**Supplied entries:**
(** The job object as the [try] block of [executeDiscovery] leaves it. *)
Definition completed_copy (now : Z) (results : DiscoveryResults) (job : Job)
    : Job :=
  {| job_id := job_id job; job_userId := job_userId job;
     job_status := completed; job_startedAt := job_startedAt job;
     job_options := job_options job;
     job_progress := {| step := "completed"; percentage := 100 |};
     job_completedAt := Some now;
     job_results := Some results; job_error := job_error job;
     job_cancelled := job_cancelled job |}.

(** The job object as the [catch] block of [executeDiscovery] leaves it. *)
Definition failed_copy (now : Z) (message : string) (job : Job) : Job :=
  {| job_id := job_id job; job_userId := job_userId job;
     job_status := failed; job_startedAt := job_startedAt job;
     job_options := job_options job;
     job_progress := {| step := "failed"; percentage := 0 |};
     job_completedAt := Some now;
     job_results := job_results job; job_error := Some message;
     job_cancelled := job_cancelled job |}.

(** The job object as [cleanupStaleJobs] leaves a stale job. *)
Definition timeout_copy (now : Z) (job : Job) : Job :=
  {| job_id := job_id job; job_userId := job_userId job;
     job_status := timeout; job_startedAt := job_startedAt job;
     job_options := job_options job; job_progress := job_progress job;
     job_completedAt := Some now; job_results := job_results job;
     job_error := Some "Job timed out";
     job_cancelled := job_cancelled job |}.

(** ** More sample data *)

Definition sample_user : User :=
  {| u_email := Some "john.doe99@example.org";
     alternativeEmails := Some ["jd@example.net"];
     phoneNumbers := Some ["+15550100"];
     commonUsernames := Some ["jdoe"];
     fullName := Some "John Doe" |}.

(** A finished job. *)
Definition finished_job (id : string) : Job :=
  {| job_id := id; job_userId := "u0"; job_status := completed;
     job_startedAt := 0; job_options := ∅;
     job_progress := {| step := "completed"; percentage := 100 |};
     job_completedAt := Some 1; job_results := None; job_error := None;
     job_cancelled := false |}.

(** One hundred jobs with distinct ids are started and cancelled, one
    after the other: the history is full. *)
Definition numbered_id (i : nat) : string :=
  String (ascii_of_nat (48 + i)) "".

Definition hundred_retired : list (Z * Step) :=
  flat_map (λ i, [(Z.of_nat i, DoStart (numbered_id i) "u0" ∅);
                  (Z.of_nat i, DoCancel (numbered_id i))])
    (seq 0 100).

Definition service_with_full_history : Service :=
  run sample_users default_service_config new_service hundred_retired.

(** A requester cancels a job and starts another one while the engine call
    of the first is still pending. *)
Definition superseded : Service :=
  run sample_users default_service_config new_service
    [(1000, DoStart "job_0" "u0" ∅); (2000, DoCancel "job_0");
     (2500, DoStart "job_1" "u0" ∅)].

(** The one job of [one_job] is cancelled. *)
Definition cancelled_once : Service :=
  run sample_users default_service_config one_job
    [(2000, DoCancel "job_0")].

(** ** Tactics *)

(** Membership in a list extended by one element. *)
Ltac in_snoc :=
  apply elem_of_app;
  first [ left; done | right; apply list_elem_of_singleton; done ].

(* ================================================================== *)
(** * Properties *)
(* ================================================================== *)

(** ** JavaScript idioms *)

Lemma findIndex_Some {A} (p : A → bool) l i :
  findIndex p l = Some i → ∃ x, l !! i = Some x ∧ p x = true.
Proof.
  revert i. induction l as [|y l IH]; intros i H; simpl in H; [done|].
  destruct (p y) eqn:Hp.
  - injection H as <-. by exists y.
  - destruct (findIndex p l) as [j|]; [|done].
    injection H as <-. simpl. by apply IH.
Qed.

Lemma findIndex_None {A} (p : A → bool) l x :
  findIndex p l = None → x ∈ l → p x = false.
Proof.
  induction l as [|y l IH]; intros H Hx; [by apply elem_of_nil in Hx|].
  simpl in H. destruct (p y) eqn:Hp; [done|].
  destruct (findIndex p l) eqn:Hf; [done|].
  apply elem_of_cons in Hx as [->|Hx]; [done|]. by apply IH.
Qed.

(** ** Confidence *)

Lemma source_bonus_table s b : SourceBonus s b → source_bonus s = b.
Proof.
  destruct 1 as [| | | |s Hs]; try reflexivity.
  unfold source_bonus.
  repeat match goal with
         | |- context [String.eqb ?a ?b] =>
             destruct (String.eqb_spec a b) as [->|_];
             [exfalso; apply Hs; set_solver|]
         end.
  reflexivity.
Qed.

Lemma method_bonus_table m b : MethodBonus m b → method_bonus m = b.
Proof.
  destruct 1 as [| | | |m Hm|]; try reflexivity.
  unfold method_bonus.
  repeat match goal with
         | |- context [String.eqb ?a ?b] =>
             destruct (String.eqb_spec a b) as [->|_];
             [exfalso; apply Hm; set_solver|]
         end.
  reflexivity.
Qed.

Lemma num_or_own x c : OwnConfidence x c → num_or x 50 = c.
Proof.
  destruct 1 as [n Hn| |]; try reflexivity.
  simpl. destruct (Z.eqb_spec n 0); [done|reflexivity].
Qed.

Lemma source_bonus_range s : 0 ≤ source_bonus s ≤ 20.
Proof. unfold source_bonus. repeat case_match; lia. Qed.

Lemma method_bonus_range m : 0 ≤ method_bonus m ≤ 20.
Proof. unfold method_bonus. repeat case_match; lia. Qed.

(** The cap: whatever the adapter reports, the score never exceeds 100. *)
Lemma confidence_le_100 result identifier :
  calculateAccountConfidence result identifier ≤ 100.
Proof. unfold calculateAccountConfidence. lia. Qed.

(** The score is not negative as long as the adapter's own confidence is
    not. *)
Lemma confidence_nonneg result identifier :
  (∀ c, res_confidence result = Some c → 0 ≤ c) →
  0 ≤ calculateAccountConfidence result identifier.
Proof.
  intros Hc. unfold calculateAccountConfidence.
  pose proof (source_bonus_range (id_source identifier)).
  pose proof (method_bonus_range (res_method result)).
  assert (0 ≤ num_or (res_confidence result) 50).
  { unfold num_or. destruct (res_confidence result) as [c|]; [|lia].
    specialize (Hc c eq_refl). case_match; lia. }
  lia.
Qed.

(** C2 as stated fails: a positive probe that reports the confidence 0 is
    scored from 50, not from 0. *)
Lemma confidence_zero_counterexample :
  let result := positive (Some 0) (Some "password_reset") in
  let identifier := primary_email_of "ann@example.org" in
  res_exists result = Some true
  ∧ calculateAccountConfidence result identifier = 85
  ∧ stated_confidence result identifier = 35
  ∧ calculateAccountConfidence result identifier
    ≠ stated_confidence result identifier.
Proof. vm_compute. repeat split; congruence. Qed.

(** C2, amended.  For a successful probe with [exists = true] the
    aggregator appends one account whose confidence is the probe's own
    confidence (50 when it is absent or 0) plus the identifier-source bonus
    plus the detection-method bonus, capped at 100. *)
Theorem aggregator_confidence st discovery result c sb mb :
  d_success discovery = true →
  d_result discovery = Some result →
  res_exists result = Some true →
  OwnConfidence (res_confidence result) c →
  SourceBonus (id_source (d_identifier discovery)) sb →
  MethodBonus (res_method result) mb →
  ∃ account,
    accounts (analyze_step st discovery) = (accounts st ++ [account])%list
    ∧ confidence account = Z.min (c + sb + mb) 100.
Proof.
  intros Hs Hr He Hc Hsb Hmb.
  unfold analyze_step. rewrite Hs, Hr. simpl. rewrite He.
  eexists. split; [reflexivity|]. simpl.
  unfold calculateAccountConfidence.
  by rewrite (num_or_own _ _ Hc), (source_bonus_table _ _ Hsb),
    (method_bonus_table _ _ Hmb).
Qed.

(** The scenario of C2: a primary e-mail probed with
    [{exists: true, method: "password_reset", confidence: 70}] scores
    min(100, 70 + 20 + 15) = 100. *)
Lemma aggregator_confidence_scenario :
  ∃ account,
    accounts
      (analyze_step (mkAnalysis [] ∅ ∅)
         (succeeded "twitter" (primary_email_of "ann@example.org")
            (positive (Some 70) (Some "password_reset"))))
    = [account]
    ∧ confidence account = 100.
Proof.
  apply (aggregator_confidence (mkAnalysis [] ∅ ∅)
           (succeeded "twitter" (primary_email_of "ann@example.org")
              (positive (Some 70) (Some "password_reset")))
           (positive (Some 70) (Some "password_reset")) 70 20 15);
    try reflexivity.
  - by apply own_given.
  - apply sb_primary.
  - apply mb_password_reset.
Defined.

(** ** Deduplication *)

Lemma same_pair_same_key a b :
  platform a = platform b →
  canonicalIdentifier a = canonicalIdentifier b →
  account_key a = account_key b.
Proof. unfold account_key. by intros -> ->. Qed.

Lemma key_lookup_inj (l : list Account) i j a b :
  NoDup (account_key <$> l) →
  l !! i = Some a → l !! j = Some b →
  account_key a = account_key b → i = j.
Proof.
  intros Hnd Ha Hb Hk.
  apply (NoDup_lookup _ i j (account_key a) Hnd).
  - by rewrite list_lookup_fmap, Ha.
  - by rewrite list_lookup_fmap, Hb, Hk.
Qed.

Lemma dedup_inv_init : dedup_inv [] (∅, []).
Proof.
  repeat split; simpl; try set_solver.
  constructor.
Qed.

Lemma dedup_inv_step done st a :
  dedup_inv done st → dedup_inv (done ++ [a]) (dedup_step st a).
Proof.
  destruct st as [seen ded]. intros (Hseen & Hnd & Hbest & Hcov).
  simpl in *. unfold dedup_step.
  destruct (decide (account_key a ∈ seen)) as [Hin|Hnin].
  - (* the key was seen: look the kept account up *)
    assert (Hk : account_key a ∈ account_key <$> ded) by by apply Hseen.
    destruct (findIndex _ ded) as [i|] eqn:Hfi.
    2:{ apply list_elem_of_fmap in Hk as (e & He & Hin').
        apply (findIndex_None _ _ e) in Hfi; [|done].
        rewrite He in Hfi. by rewrite String.eqb_refl in Hfi. }
    apply findIndex_Some in Hfi as (e & Hi & He).
    apply String.eqb_eq in He. rewrite Hi.
    destruct (Hbest e (list_elem_of_lookup_2 _ _ _ Hi)) as [_ Hle].
    destruct (Z.ltb_spec (confidence e) (confidence a)) as [Hlt|Hge].
    + (* the newcomer replaces the kept account in place *)
      assert (Hkeys : account_key <$> <[i:=a]> ded = account_key <$> ded).
      { rewrite list_fmap_insert. apply list_insert_id.
        rewrite list_lookup_fmap, Hi. simpl. by rewrite He. }
      split; [|split; [|split]]; simpl; rewrite ?Hkeys; try done.
      * intros r Hr. apply list_elem_of_lookup in Hr as [j Hj].
        apply list_lookup_insert_Some in Hj as [(-> & <- & _)|(Hne & Hj)].
        -- split; [in_snoc|].
           intros b Hb Hkb. apply elem_of_app in Hb as [Hb|Hb].
           ++ specialize (Hle b Hb). rewrite Hkb, He in Hle.
              specialize (Hle eq_refl). lia.
           ++ apply list_elem_of_singleton in Hb as ->. lia.
        -- pose proof (list_elem_of_lookup_2 _ _ _ Hj) as Hr.
           destruct (Hbest r Hr) as [Hrd Hrb].
           split; [in_snoc|].
           intros b Hb Hkb. apply elem_of_app in Hb as [Hb|Hb].
           ++ by apply Hrb.
           ++ apply list_elem_of_singleton in Hb as ->.
              exfalso. apply Hne. eapply key_lookup_inj; eauto. congruence.
      * intros b Hb. apply elem_of_app in Hb as [Hb|Hb]; [by apply Hcov|].
        by apply list_elem_of_singleton in Hb as ->.
    + (* the kept account stays *)
      split; [|split; [|split]]; simpl; try done.
      * intros r Hr. destruct (Hbest r Hr) as [Hrd Hrb].
        split; [in_snoc|].
        intros b Hb Hkb. apply elem_of_app in Hb as [Hb|Hb].
        -- by apply Hrb.
        -- apply list_elem_of_singleton in Hb as ->.
           apply list_elem_of_lookup in Hr as [j Hj].
           assert (i = j) as <- by (eapply key_lookup_inj; eauto; congruence).
           assert (r = e) as -> by congruence. lia.
      * intros b Hb. apply elem_of_app in Hb as [Hb|Hb]; [by apply Hcov|].
        by apply list_elem_of_singleton in Hb as ->.
  - (* a new key: the account is appended *)
    assert (Hfresh : account_key a ∉ account_key <$> ded)
      by (intros ?; by apply Hnin, Hseen).
    split; [|split; [|split]]; simpl; rewrite ?fmap_app; simpl.
    + intros k. rewrite elem_of_union, elem_of_app, elem_of_singleton,
        list_elem_of_singleton, Hseen. tauto.
    + apply NoDup_app. split; [done|]. split; [|apply NoDup_singleton].
      intros k Hk Hk'. by apply list_elem_of_singleton in Hk' as ->.
    + intros r Hr. apply elem_of_app in Hr as [Hr|Hr].
      * destruct (Hbest r Hr) as [Hrd Hrb]. split; [in_snoc|].
        intros b Hb Hkb. apply elem_of_app in Hb as [Hb|Hb]; [by apply Hrb|].
        apply list_elem_of_singleton in Hb as ->.
        exfalso. apply Hfresh. rewrite Hkb. by apply list_elem_of_fmap_2.
      * apply list_elem_of_singleton in Hr as ->. split; [in_snoc|].
        intros b Hb Hkb. apply elem_of_app in Hb as [Hb|Hb].
        -- exfalso. apply Hfresh. rewrite <- Hkb. by apply Hcov.
        -- apply list_elem_of_singleton in Hb as ->. lia.
    + intros b Hb. apply elem_of_app.
      apply elem_of_app in Hb as [Hb|Hb]; [left; by apply Hcov|].
      right. apply list_elem_of_singleton in Hb as ->.
      by apply list_elem_of_singleton.
Qed.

**Activity:**
Set down only the lines above that fall between the line holding "intros Hs Hr He Hc Hsb Hmb." and the line holding "(** The scenario", inclusive, keeping each exact.

**Response to this task:**
  intros Hs Hr He Hc Hsb Hmb.
  unfold analyze_step. rewrite Hs, Hr. simpl. rewrite He.
  eexists. split; [reflexivity|]. simpl.
  unfold calculateAccountConfidence.
  by rewrite (num_or_own _ _ Hc), (source_bonus_table _ _ Hsb),
    (method_bonus_table _ _ Hmb).
Qed.

(** The scenario of C2: a primary e-mail probed with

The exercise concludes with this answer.